A door closed for me yesterday. I prayed that I would receive firm confirmation and it was received via a generic email. It was not surprising to have this door close but yet I still looked at it with that hint of wistfulness filled with memories of the past. I know the adage “When one door closes another opens”and more than anything I trust in where it is God is leading me. But it still doesn’t take the sting away from the door shutting in your face.
There was a moment when I thought, “I’m worthy enough to walk through that passage! Why do they feel I’m not worthy enough? Or capable? I’ve been through that passage, I’ve walked its halls. I’m still working with those I’ve met along the way. I’ve been validated and blessed on that journey. Why am I suddenly on the other side of this door?”
I spoke these thoughts out loud to my husband. I knew the answers. I embrace them and welcome them. But I still needed to say my thoughts out loud so someone else could tell me what I already knew to be my truth. “That passage has led you where you are today. You have grown, matured and God is clearly moving you through another passage. Why are you allowing this closed door to affect your insecurities? It really has nothing to do with you personally. Walk away from the closed door and focus on the one that God is unlocking right now.” (Granted, he didn’t speak like this but these comments are essentially what he said 🙂 )

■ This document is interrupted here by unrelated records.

(** As many rows as the path has labels: the table size is fuel enough. *)
Lemma path_length_size d k r : ns_ok d -> nodes d !! k = Some r -> (length (n_path r) <= size (nodes d))%nat.
Proof.
  intros Hok Hk. destruct (ancestry_enough d k r _ Hok Hk (le_n _)) as [l Hl].
  rewrite (ancestry_path _ _ _ _ _ Hok Hk Hl), length_fmap.
  pose proof (ancestry_NoDup _ _ _ _ _ Hok Hk Hl) as Hnd. rewrite <- size_dom, <- (size_list_to_set (C := gset uuid)) by done.
  apply subseteq_size. intros a. rewrite elem_of_list_to_set, elem_of_dom. intros Ha.
  by eapply ancestry_members in Ha as [? _].
Qed.

Lemma inSubtree_rtc d node k r : ns_ok d -> nodes d !! k = Some r ->
  inSubtree d node k = true <-> rtc (parentOf d) k node.
Proof.
  intros Hok Hk. unfold inSubtree. rewrite bool_decide_eq_true.
  destruct (ancestry_enough d k r (size (nodes d)) Hok Hk) as [l Hl]; [by eapply path_length_size|].
  rewrite Hl. simpl. split; [|by eapply ancestry_complete]. intros Ha. by eapply ancestry_members in Ha as [_ ?].
Qed.

Lemma inSubtree_below d node k r rn : ns_ok d -> nodes d !! k = Some r -> nodes d !! node = Some rn ->
  inSubtree d node k = below (n_path rn) r.
Proof.
  intros Hok Hk Hn. apply eq_true_iff_eq. rewrite (inSubtree_rtc _ _ _ _ Hok Hk). unfold below.
  rewrite bool_decide_eq_true. split.
  - intros Hr. by eapply ancestor_prefix.
  - by eapply prefix_ancestor.
Qed.

End lemmas.

(** ** Lemmas: UPDATE statements *)

Section updates.
Context `{U : UUID}.
Implicit Types (d : db) (k node : uuid) (r : nodeRow) (m : gmap uuid nodeRow).

(** The new table when every selected row may change. *)
Definition mapNodes (sel : uuid -> nodeRow -> bool) (g : uuid -> nodeRow -> nodeRow) d : gmap uuid nodeRow :=
  map_imap (fun k r => Some (if sel k r then g k r else r)) (nodes d).

Lemma mapNodes_lookup sel g d k :
  mapNodes sel g d !! k = (fun r => if sel k r then g k r else r) <$> nodes d !! k.
Proof. unfold mapNodes. rewrite map_lookup_imap. by destruct (nodes d !! k). Qed.

Lemma mapNodes_Some sel g d k r : mapNodes sel g d !! k = Some r <->
  exists r0, nodes d !! k = Some r0 /\ r = if sel k r0 then g k r0 else r0.
Proof. rewrite mapNodes_lookup, fmap_Some. done. Qed.

Lemma sameSlot_sym a b : sameSlot a b -> sameSlot b a.
Proof. intros (Ht & Hp & Hs & Hn & Hd). rewrite Hp in Hs. done. Qed.

Lemma sameRoot_sym a b : sameRoot a b -> sameRoot b a.
Proof. by intros (? & ? & ?). Qed.

Definition uniqueRows m : Prop := map_Forall (fun k1 r1 => map_Forall (fun k2 r2 =>
  k1 = k2 \/ (~ sameSlot r1 r2 /\ ~ sameRoot r1 r2)) m) m.
#[global] Instance uniqueRows_dec m : Decision (uniqueRows m).
Proof. unfold uniqueRows. apply _. Defined.

Lemma ns_uniqueRows d : ns_ok d -> uniqueRows (nodes d).
Proof.
  intros Hok k1 r1 H1 k2 r2 H2. destruct (decide (k1 = k2)); [by left|right]. by eapply ns_unique.
Qed.

Lemma update_rows_char f (P : uuid -> nodeRow -> bool) g e (rows : list (uuid * nodeRow)) :
  (forall k r, (k, r) ∈ rows -> f k r = if P k r then Ok (g k r) else Err e) ->
  update_rows f rows = if forallb (fun kr => P kr.1 kr.2) rows then Ok ((fun kr => (kr.1, g kr.1 kr.2)) <$> rows)
                       else Err e.
Proof.
  induction rows as [|[k r] rows IH]; intros H; [done|]. simpl. rewrite (H k r) by set_solver.
  destruct (P k r); simpl; [|done]. rewrite IH by set_solver. by destruct (forallb _ rows).
Qed.

Lemma list_to_map_imap (g : uuid -> nodeRow -> nodeRow) m :
  list_to_map ((fun kr => (kr.1, g kr.1 kr.2)) <$> map_to_list m) = map_imap (fun k r => Some (g k r)) m.
Proof.
  apply map_eq. intros k. apply option_eq. intros x. rewrite map_lookup_imap.
  rewrite <- elem_of_list_to_map.
  - rewrite list_elem_of_fmap. split.
    + intros ([k' r'] & Heq & Hin%elem_of_map_to_list). simplify_eq/=. by rewrite Hin.
    + destruct (m !! k) as [r|] eqn:E; simpl; [|done]. intros; simplify_eq.
      exists (k, r). split; [done|]. by apply elem_of_map_to_list.
  - rewrite <- list_fmap_compose. apply NoDup_fst_map_to_list.
Qed.

(** An UPDATE whose selected rows either get the version [g] or all fail alike. *)
Lemma node_update_char sel f (P : uuid -> nodeRow -> bool) (g : uuid -> nodeRow -> nodeRow) e d :
  (forall k r, nodes d !! k = Some r -> sel k r = true ->
     (r' ← f k r; node_checks r') = if P k r then Ok (g k r) else Err e) ->
  node_update sel f d =
    (_ ← require (bool_decide (map_Forall (fun k r => sel k r = true -> P k r = true) (nodes d))) e;
     _ ← require (bool_decide (uniqueRows (mapNodes sel g d))) unique_violation;
     Ok (setNodes (mapNodes sel g d) d)).
Proof.
  intros H. unfold node_update.
  rewrite (update_rows_char _ (fun k r => implb (sel k r) (P k r)) (fun k r => if sel k r then g k r else r) e).
  2:{ intros k r Hin%elem_of_map_to_list. destruct (sel k r) eqn:Es; simpl; [by apply H | done]. }
  assert (forallb (fun kr => implb (sel kr.1 kr.2) (P kr.1 kr.2)) (map_to_list (nodes d))
    = bool_decide (map_Forall (fun k r => sel k r = true -> P k r = true) (nodes d))) as ->.
  { apply eq_true_iff_eq. rewrite bool_decide_eq_true, forallb_forall. split.
    - intros Hall k r Hk Hs. specialize (Hall (k, r)). simpl in Hall. rewrite Hs in Hall. apply Hall.
      apply list_elem_of_In, elem_of_map_to_list. done.
    - intros Hall [k r] Hin%list_elem_of_In%elem_of_map_to_list. simpl.
      destruct (sel k r) eqn:Es; simpl; [by apply Hall | done]. }
  destruct (bool_decide (map_Forall _ _)); simpl; [|done].
  rewrite (list_to_map_imap (fun (k : uuid) r => if sel k r then g k r else r)). done.
Qed.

Today’s O’Antiphon is “O Key of David” and it comes from Isaiah 22:22:
I will place the keyof the House of David on his shoulder;
what he opens, no one will shut,
what he shuts, no one will open.
I thought this to be very appropriate for me today and I love how God is intentional in all things. What Jesus opens no one will shut and what Jesus shuts no one will open. I praise Him for this truth and so I move away from the shut door toward the one He is about to open for me with great anticipation.